Go through the records below and copy out every line that contains the word "forall".
# # # # #
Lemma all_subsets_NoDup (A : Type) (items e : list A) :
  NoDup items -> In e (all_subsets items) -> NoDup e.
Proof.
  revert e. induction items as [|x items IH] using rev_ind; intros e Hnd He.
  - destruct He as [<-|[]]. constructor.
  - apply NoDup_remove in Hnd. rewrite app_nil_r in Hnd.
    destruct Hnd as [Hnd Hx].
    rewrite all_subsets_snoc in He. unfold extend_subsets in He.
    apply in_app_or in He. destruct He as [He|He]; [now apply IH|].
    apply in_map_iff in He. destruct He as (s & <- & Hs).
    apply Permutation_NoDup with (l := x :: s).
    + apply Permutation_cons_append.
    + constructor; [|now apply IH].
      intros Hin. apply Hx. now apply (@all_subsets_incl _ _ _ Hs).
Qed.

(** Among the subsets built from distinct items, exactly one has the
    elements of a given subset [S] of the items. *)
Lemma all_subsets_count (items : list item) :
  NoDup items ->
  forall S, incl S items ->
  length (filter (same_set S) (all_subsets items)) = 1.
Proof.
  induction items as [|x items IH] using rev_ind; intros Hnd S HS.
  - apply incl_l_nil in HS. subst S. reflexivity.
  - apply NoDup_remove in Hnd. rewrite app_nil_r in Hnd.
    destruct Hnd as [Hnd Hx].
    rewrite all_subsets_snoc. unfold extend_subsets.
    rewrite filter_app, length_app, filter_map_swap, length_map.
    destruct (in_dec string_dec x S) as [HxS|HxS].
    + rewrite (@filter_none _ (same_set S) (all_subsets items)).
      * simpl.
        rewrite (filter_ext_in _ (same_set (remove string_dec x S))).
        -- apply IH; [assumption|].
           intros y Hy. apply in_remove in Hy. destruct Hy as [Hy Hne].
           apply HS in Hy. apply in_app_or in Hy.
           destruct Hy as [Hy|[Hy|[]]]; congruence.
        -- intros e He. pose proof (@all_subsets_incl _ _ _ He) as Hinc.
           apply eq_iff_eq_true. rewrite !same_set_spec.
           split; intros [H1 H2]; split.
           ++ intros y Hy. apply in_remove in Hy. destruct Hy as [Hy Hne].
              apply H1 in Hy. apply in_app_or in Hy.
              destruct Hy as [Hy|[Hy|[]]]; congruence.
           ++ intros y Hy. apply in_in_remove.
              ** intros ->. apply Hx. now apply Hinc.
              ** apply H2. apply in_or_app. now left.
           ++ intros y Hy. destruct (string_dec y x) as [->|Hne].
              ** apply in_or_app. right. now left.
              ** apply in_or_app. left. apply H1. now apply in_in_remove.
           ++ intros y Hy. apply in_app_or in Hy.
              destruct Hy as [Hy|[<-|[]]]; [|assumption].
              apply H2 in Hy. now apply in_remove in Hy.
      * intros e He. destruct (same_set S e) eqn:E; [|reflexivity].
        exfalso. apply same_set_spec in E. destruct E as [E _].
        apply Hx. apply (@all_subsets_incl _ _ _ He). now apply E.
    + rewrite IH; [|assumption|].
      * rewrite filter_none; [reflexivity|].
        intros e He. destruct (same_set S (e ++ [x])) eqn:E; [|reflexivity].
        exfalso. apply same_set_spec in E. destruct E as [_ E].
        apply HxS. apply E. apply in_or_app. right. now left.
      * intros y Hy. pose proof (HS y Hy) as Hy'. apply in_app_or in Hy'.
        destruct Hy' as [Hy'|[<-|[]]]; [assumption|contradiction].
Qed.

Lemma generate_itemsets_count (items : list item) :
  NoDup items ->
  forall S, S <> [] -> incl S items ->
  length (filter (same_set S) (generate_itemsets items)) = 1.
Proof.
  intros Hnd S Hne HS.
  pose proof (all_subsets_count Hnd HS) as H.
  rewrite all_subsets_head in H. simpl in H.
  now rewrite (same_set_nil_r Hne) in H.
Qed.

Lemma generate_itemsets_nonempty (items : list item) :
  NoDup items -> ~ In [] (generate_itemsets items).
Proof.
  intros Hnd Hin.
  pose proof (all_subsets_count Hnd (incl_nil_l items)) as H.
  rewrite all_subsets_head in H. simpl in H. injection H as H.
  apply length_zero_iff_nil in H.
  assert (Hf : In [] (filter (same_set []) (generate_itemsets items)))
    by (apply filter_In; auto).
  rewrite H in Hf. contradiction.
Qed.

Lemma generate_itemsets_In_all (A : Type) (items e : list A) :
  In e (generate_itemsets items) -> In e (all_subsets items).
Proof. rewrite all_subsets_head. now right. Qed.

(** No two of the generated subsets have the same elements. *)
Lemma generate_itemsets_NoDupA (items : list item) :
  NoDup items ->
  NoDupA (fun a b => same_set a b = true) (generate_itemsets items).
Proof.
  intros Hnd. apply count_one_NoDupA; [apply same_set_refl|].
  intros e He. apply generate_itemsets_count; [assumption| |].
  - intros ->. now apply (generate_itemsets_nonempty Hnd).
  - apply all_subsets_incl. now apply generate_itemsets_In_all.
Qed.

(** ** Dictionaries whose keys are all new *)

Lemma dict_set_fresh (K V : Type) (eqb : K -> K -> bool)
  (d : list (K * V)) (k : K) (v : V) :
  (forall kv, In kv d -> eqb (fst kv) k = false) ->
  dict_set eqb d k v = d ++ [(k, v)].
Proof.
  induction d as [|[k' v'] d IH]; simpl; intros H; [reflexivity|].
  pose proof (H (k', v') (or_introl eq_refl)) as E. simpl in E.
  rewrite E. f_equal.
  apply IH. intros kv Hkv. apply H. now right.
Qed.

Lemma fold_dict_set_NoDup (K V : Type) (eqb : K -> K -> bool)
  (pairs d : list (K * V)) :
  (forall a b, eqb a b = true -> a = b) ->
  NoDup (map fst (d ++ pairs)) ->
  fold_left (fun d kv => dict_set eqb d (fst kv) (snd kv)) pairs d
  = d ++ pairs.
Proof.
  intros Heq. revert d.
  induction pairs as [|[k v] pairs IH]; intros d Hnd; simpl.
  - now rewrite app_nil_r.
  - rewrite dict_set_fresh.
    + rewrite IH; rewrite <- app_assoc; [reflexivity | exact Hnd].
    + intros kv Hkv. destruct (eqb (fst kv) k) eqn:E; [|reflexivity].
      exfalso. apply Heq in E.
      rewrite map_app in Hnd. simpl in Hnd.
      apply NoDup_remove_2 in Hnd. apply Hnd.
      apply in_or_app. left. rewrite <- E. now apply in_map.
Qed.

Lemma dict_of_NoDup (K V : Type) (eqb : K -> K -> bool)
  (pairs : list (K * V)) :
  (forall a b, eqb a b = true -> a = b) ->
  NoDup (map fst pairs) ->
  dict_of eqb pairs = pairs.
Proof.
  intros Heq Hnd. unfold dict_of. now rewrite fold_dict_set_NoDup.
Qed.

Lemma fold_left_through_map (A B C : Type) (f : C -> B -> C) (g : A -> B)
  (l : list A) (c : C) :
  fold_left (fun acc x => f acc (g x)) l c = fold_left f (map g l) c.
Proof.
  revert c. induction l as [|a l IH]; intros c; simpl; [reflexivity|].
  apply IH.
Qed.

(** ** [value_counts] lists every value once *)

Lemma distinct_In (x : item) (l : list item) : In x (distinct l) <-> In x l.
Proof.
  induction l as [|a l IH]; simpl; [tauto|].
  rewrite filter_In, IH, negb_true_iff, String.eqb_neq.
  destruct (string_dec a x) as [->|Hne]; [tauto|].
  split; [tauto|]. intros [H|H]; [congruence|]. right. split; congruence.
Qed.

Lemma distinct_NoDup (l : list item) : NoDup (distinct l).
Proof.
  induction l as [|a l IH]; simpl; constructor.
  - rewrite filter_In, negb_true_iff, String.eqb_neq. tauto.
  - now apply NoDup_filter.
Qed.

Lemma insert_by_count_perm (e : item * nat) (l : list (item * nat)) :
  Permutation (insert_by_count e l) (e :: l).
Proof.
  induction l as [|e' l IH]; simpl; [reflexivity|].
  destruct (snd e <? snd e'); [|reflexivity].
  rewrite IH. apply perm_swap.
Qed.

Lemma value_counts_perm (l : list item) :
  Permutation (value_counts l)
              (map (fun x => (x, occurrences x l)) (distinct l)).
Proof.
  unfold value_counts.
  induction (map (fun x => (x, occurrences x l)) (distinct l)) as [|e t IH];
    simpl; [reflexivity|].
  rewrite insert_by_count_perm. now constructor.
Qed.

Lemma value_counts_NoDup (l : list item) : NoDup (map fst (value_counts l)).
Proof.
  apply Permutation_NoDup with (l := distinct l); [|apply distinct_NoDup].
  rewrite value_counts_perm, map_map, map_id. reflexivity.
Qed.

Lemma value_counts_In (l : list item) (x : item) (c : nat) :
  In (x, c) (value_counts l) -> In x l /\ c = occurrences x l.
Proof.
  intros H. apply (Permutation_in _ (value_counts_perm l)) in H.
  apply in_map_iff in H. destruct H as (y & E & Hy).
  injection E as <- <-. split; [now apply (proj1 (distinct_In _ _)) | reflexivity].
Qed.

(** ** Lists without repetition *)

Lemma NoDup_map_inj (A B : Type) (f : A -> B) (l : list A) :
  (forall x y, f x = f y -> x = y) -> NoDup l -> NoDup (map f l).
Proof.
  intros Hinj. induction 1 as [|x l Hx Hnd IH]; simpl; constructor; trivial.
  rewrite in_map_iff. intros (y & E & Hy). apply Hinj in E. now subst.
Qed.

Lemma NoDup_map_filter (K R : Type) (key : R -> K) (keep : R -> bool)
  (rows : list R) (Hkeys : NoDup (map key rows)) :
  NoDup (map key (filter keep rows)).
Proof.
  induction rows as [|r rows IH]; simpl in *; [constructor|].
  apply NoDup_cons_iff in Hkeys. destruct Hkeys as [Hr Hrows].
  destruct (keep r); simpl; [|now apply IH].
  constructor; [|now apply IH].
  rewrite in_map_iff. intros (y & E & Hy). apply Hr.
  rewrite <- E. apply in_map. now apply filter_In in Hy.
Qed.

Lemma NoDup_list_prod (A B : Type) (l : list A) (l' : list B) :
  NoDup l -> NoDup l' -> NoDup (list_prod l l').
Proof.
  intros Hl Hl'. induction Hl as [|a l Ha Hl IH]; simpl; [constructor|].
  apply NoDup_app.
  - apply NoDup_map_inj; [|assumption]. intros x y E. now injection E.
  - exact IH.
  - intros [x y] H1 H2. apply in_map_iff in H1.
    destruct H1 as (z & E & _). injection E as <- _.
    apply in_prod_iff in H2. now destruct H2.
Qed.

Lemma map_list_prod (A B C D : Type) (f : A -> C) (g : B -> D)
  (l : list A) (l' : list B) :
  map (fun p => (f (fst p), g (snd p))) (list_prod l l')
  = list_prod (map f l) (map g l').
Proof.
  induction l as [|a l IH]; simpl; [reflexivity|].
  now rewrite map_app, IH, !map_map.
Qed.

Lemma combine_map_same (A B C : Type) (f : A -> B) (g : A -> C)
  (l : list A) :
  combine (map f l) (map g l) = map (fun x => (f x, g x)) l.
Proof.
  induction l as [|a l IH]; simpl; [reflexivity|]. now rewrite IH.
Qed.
# # # # #
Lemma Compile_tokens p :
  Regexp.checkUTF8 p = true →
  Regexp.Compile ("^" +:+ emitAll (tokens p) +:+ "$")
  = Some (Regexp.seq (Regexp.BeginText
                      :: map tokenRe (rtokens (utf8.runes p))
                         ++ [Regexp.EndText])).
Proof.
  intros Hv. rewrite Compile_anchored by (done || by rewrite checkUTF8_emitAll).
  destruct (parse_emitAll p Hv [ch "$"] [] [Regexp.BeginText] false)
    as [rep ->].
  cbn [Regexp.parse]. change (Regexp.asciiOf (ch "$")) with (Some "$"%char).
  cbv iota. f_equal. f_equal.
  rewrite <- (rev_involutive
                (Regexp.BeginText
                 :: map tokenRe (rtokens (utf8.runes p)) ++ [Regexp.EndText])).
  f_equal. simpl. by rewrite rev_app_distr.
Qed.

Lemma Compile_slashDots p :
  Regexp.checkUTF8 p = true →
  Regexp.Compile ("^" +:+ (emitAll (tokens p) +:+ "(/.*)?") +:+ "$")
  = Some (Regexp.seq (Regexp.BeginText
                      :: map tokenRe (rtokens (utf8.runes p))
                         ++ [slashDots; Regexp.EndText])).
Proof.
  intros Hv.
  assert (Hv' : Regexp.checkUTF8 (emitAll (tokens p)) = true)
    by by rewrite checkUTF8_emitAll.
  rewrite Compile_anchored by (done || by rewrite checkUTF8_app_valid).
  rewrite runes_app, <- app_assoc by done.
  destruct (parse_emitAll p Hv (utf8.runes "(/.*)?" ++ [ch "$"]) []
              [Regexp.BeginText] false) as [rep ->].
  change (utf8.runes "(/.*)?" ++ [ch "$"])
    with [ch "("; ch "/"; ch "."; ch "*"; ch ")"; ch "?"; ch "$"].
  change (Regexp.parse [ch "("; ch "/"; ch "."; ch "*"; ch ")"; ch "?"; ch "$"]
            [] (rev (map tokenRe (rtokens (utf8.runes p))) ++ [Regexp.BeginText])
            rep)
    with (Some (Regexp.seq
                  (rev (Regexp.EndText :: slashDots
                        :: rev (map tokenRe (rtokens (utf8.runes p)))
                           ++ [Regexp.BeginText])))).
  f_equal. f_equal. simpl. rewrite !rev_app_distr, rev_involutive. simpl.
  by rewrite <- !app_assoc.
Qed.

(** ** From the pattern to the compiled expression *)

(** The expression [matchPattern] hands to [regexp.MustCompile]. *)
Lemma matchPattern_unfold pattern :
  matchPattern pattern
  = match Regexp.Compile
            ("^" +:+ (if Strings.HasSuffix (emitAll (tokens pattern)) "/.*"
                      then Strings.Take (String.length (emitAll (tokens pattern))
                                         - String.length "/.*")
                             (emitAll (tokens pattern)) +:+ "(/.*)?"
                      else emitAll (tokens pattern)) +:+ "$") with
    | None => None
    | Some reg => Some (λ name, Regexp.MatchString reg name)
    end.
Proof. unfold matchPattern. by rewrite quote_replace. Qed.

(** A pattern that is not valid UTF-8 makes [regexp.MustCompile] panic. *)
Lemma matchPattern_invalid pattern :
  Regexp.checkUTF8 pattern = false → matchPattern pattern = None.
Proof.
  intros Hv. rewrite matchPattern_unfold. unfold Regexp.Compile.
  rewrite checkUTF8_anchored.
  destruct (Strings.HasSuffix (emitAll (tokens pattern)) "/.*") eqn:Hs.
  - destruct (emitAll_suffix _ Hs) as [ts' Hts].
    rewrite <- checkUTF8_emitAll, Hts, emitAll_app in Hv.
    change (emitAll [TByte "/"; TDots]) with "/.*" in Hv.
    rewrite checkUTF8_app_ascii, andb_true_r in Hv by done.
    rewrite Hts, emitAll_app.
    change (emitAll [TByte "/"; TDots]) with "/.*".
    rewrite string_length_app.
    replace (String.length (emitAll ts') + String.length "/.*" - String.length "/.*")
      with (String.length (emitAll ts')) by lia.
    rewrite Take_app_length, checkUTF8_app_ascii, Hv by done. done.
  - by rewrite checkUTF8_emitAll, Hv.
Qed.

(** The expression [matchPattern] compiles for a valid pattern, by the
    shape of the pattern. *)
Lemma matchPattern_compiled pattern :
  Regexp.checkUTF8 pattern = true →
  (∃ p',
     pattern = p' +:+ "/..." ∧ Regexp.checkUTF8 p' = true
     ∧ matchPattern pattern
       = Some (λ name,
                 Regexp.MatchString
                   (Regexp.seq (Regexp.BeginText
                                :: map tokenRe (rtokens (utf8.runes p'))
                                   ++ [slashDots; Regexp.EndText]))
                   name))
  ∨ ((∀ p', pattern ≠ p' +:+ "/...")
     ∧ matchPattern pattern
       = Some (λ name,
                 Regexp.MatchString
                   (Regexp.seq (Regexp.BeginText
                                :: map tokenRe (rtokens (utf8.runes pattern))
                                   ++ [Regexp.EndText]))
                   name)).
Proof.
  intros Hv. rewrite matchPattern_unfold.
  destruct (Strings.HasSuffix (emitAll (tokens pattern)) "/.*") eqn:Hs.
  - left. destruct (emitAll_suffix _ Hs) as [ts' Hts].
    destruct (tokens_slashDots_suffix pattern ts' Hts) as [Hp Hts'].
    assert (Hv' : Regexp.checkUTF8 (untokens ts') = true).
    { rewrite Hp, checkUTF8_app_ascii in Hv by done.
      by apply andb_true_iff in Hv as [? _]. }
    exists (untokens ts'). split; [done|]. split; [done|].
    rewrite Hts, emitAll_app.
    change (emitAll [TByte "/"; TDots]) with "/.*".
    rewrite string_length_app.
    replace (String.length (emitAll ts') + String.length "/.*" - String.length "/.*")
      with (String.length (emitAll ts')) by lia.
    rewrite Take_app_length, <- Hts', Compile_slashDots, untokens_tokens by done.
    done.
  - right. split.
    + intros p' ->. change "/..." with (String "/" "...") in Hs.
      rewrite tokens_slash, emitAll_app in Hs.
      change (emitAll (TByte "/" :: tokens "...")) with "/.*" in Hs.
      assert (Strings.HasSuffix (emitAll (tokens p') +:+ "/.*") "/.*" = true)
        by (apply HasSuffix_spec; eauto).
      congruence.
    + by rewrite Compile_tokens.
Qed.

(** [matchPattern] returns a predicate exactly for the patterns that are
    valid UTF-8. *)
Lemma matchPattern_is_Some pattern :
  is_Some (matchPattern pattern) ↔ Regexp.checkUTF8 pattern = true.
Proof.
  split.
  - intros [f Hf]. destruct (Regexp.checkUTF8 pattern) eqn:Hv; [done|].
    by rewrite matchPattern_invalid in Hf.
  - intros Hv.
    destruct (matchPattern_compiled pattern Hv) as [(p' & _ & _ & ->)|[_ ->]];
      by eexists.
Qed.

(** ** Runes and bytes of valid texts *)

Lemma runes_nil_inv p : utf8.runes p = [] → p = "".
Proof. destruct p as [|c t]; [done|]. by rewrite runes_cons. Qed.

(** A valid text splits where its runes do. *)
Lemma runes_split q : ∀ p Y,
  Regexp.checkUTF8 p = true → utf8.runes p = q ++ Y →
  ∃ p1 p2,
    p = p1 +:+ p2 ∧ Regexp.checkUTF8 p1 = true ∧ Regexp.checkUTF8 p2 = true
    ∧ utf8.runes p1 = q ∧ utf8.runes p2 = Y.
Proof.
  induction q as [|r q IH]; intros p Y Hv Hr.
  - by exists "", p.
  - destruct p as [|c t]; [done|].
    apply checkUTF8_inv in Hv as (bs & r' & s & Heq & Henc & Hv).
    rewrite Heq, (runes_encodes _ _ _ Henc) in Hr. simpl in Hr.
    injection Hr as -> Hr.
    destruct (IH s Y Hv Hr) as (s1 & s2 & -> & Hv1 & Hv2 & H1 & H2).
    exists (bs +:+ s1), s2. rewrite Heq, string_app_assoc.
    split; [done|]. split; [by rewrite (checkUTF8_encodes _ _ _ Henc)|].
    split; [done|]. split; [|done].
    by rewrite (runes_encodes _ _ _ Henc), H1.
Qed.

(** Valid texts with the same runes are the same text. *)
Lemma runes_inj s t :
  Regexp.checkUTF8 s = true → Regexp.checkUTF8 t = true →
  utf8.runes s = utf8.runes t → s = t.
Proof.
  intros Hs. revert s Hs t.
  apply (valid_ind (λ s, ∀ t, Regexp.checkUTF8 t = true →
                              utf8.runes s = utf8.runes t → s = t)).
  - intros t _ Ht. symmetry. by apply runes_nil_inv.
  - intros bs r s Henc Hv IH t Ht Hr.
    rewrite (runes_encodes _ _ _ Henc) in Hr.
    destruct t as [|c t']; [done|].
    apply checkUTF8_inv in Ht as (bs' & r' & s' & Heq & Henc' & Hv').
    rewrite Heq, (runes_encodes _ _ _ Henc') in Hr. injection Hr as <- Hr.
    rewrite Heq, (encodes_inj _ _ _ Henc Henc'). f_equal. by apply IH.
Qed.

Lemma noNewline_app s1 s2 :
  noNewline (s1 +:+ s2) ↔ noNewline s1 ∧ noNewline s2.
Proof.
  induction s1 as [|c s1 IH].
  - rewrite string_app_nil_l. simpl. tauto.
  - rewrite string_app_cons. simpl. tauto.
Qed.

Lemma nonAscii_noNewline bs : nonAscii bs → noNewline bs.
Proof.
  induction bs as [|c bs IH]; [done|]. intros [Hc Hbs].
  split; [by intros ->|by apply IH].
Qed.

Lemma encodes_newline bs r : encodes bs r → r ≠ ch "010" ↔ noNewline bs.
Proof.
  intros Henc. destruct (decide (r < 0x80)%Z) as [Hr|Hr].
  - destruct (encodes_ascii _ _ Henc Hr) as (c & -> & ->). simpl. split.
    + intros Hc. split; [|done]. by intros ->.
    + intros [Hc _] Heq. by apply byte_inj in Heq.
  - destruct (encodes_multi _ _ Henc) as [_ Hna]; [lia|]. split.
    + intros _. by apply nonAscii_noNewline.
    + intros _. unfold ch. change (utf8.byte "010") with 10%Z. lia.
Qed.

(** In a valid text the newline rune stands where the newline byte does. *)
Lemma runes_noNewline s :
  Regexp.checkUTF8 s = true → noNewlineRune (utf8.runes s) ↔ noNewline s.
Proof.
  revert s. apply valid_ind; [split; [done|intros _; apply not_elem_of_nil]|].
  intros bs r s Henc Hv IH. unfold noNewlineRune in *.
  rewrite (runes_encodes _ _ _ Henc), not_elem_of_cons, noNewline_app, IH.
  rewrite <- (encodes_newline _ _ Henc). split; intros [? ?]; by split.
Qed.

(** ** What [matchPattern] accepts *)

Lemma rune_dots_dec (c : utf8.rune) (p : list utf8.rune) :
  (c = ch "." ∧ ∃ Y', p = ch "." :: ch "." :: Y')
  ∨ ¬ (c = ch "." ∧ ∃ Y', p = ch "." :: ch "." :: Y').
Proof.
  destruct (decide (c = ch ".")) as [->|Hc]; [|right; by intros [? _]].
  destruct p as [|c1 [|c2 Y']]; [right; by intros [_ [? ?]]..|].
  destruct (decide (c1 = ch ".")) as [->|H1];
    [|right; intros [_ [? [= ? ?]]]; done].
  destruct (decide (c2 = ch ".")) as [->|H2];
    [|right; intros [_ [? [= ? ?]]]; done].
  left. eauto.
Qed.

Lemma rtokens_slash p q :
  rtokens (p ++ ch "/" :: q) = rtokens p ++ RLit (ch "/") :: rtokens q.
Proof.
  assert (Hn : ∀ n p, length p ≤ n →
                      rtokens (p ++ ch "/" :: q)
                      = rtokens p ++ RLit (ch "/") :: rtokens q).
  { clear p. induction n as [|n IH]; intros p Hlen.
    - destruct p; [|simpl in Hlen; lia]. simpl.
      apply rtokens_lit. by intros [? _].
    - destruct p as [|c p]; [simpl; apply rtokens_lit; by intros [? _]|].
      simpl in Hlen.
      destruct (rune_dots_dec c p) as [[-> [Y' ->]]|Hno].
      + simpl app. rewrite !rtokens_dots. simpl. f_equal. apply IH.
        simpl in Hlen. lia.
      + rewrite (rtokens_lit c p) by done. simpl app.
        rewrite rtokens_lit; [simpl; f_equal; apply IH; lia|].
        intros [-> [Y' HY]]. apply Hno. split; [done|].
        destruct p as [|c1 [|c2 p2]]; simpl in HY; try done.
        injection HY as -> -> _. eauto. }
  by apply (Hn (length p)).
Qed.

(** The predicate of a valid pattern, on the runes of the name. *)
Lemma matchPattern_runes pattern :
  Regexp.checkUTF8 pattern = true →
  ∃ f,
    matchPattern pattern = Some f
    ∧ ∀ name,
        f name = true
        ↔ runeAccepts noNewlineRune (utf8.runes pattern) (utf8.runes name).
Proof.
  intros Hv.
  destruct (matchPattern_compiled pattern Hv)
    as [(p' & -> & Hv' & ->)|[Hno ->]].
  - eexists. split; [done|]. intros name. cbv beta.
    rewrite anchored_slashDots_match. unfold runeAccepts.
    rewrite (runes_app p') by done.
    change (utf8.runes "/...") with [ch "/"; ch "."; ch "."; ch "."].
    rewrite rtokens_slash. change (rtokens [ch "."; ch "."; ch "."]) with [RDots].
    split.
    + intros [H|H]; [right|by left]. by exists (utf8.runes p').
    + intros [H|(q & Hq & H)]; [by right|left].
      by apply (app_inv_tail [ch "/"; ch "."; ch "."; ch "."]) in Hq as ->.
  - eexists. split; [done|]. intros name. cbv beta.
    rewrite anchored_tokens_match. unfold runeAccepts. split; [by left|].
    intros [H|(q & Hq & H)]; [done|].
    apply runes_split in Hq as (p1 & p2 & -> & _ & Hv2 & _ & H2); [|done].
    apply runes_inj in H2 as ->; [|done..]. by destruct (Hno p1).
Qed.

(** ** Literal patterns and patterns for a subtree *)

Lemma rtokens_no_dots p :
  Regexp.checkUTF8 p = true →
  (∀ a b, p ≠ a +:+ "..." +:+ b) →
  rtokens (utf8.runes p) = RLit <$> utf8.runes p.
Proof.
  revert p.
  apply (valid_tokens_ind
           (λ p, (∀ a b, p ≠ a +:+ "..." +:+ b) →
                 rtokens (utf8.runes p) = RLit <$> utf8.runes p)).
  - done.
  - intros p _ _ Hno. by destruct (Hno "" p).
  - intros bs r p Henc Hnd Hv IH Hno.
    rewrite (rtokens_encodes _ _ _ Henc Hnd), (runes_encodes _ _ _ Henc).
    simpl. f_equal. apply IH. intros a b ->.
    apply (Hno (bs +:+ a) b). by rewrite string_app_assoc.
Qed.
# # # # #
*Response*.
  forall S, incl S items ->
  forall S, S <> [] -> incl S items ->
  (forall kv, In kv d -> eqb (fst kv) k = false) ->
  (forall a b, eqb a b = true -> a = b) ->
  (forall a b, eqb a b = true -> a = b) ->
  (forall x y, f x = f y -> x = y) -> NoDup l -> NoDup (map f l).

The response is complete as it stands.